* **Supplied records**:

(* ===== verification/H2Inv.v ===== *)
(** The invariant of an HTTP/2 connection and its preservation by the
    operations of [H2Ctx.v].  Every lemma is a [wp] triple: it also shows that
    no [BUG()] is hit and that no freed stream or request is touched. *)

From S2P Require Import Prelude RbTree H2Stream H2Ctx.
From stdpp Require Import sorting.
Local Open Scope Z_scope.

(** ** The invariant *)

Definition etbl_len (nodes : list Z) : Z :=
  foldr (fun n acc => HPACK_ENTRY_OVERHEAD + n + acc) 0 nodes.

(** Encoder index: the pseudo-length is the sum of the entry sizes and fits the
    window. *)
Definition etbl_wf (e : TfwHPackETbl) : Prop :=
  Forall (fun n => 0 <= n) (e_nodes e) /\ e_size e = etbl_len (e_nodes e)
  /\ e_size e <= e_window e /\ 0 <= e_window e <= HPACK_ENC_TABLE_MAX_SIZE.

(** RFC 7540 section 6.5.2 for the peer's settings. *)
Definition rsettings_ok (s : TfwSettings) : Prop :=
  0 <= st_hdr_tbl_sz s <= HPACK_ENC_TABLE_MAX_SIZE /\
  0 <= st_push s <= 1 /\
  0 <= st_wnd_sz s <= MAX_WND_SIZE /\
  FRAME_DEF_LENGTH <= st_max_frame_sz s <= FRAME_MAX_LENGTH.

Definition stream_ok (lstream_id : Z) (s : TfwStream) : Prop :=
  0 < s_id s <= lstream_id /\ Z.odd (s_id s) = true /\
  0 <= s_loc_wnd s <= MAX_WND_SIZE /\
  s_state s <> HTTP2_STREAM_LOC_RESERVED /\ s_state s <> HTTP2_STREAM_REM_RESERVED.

* **Instructions to follow**: The records above need to be output again, verbatim.

* **Exercise solution**:
(* ===== verification/H2Inv.v ===== *)
(** The invariant of an HTTP/2 connection and its preservation by the
    operations of [H2Ctx.v].  Every lemma is a [wp] triple: it also shows that
    no [BUG()] is hit and that no freed stream or request is touched. *)

From S2P Require Import Prelude RbTree H2Stream H2Ctx.
From stdpp Require Import sorting.
Local Open Scope Z_scope.

(** ** The invariant *)

Definition etbl_len (nodes : list Z) : Z :=
  foldr (fun n acc => HPACK_ENTRY_OVERHEAD + n + acc) 0 nodes.

(** Encoder index: the pseudo-length is the sum of the entry sizes and fits the
    window. *)
Definition etbl_wf (e : TfwHPackETbl) : Prop :=
  Forall (fun n => 0 <= n) (e_nodes e) /\ e_size e = etbl_len (e_nodes e)
  /\ e_size e <= e_window e /\ 0 <= e_window e <= HPACK_ENC_TABLE_MAX_SIZE.

(** RFC 7540 section 6.5.2 for the peer's settings. *)
Definition rsettings_ok (s : TfwSettings) : Prop :=
  0 <= st_hdr_tbl_sz s <= HPACK_ENC_TABLE_MAX_SIZE /\
  0 <= st_push s <= 1 /\
  0 <= st_wnd_sz s <= MAX_WND_SIZE /\
  FRAME_DEF_LENGTH <= st_max_frame_sz s <= FRAME_MAX_LENGTH.

Definition stream_ok (lstream_id : Z) (s : TfwStream) : Prop :=
  0 < s_id s <= lstream_id /\ Z.odd (s_id s) = true /\
  0 <= s_loc_wnd s <= MAX_WND_SIZE /\
  s_state s <> HTTP2_STREAM_LOC_RESERVED /\ s_state s <> HTTP2_STREAM_REM_RESERVED.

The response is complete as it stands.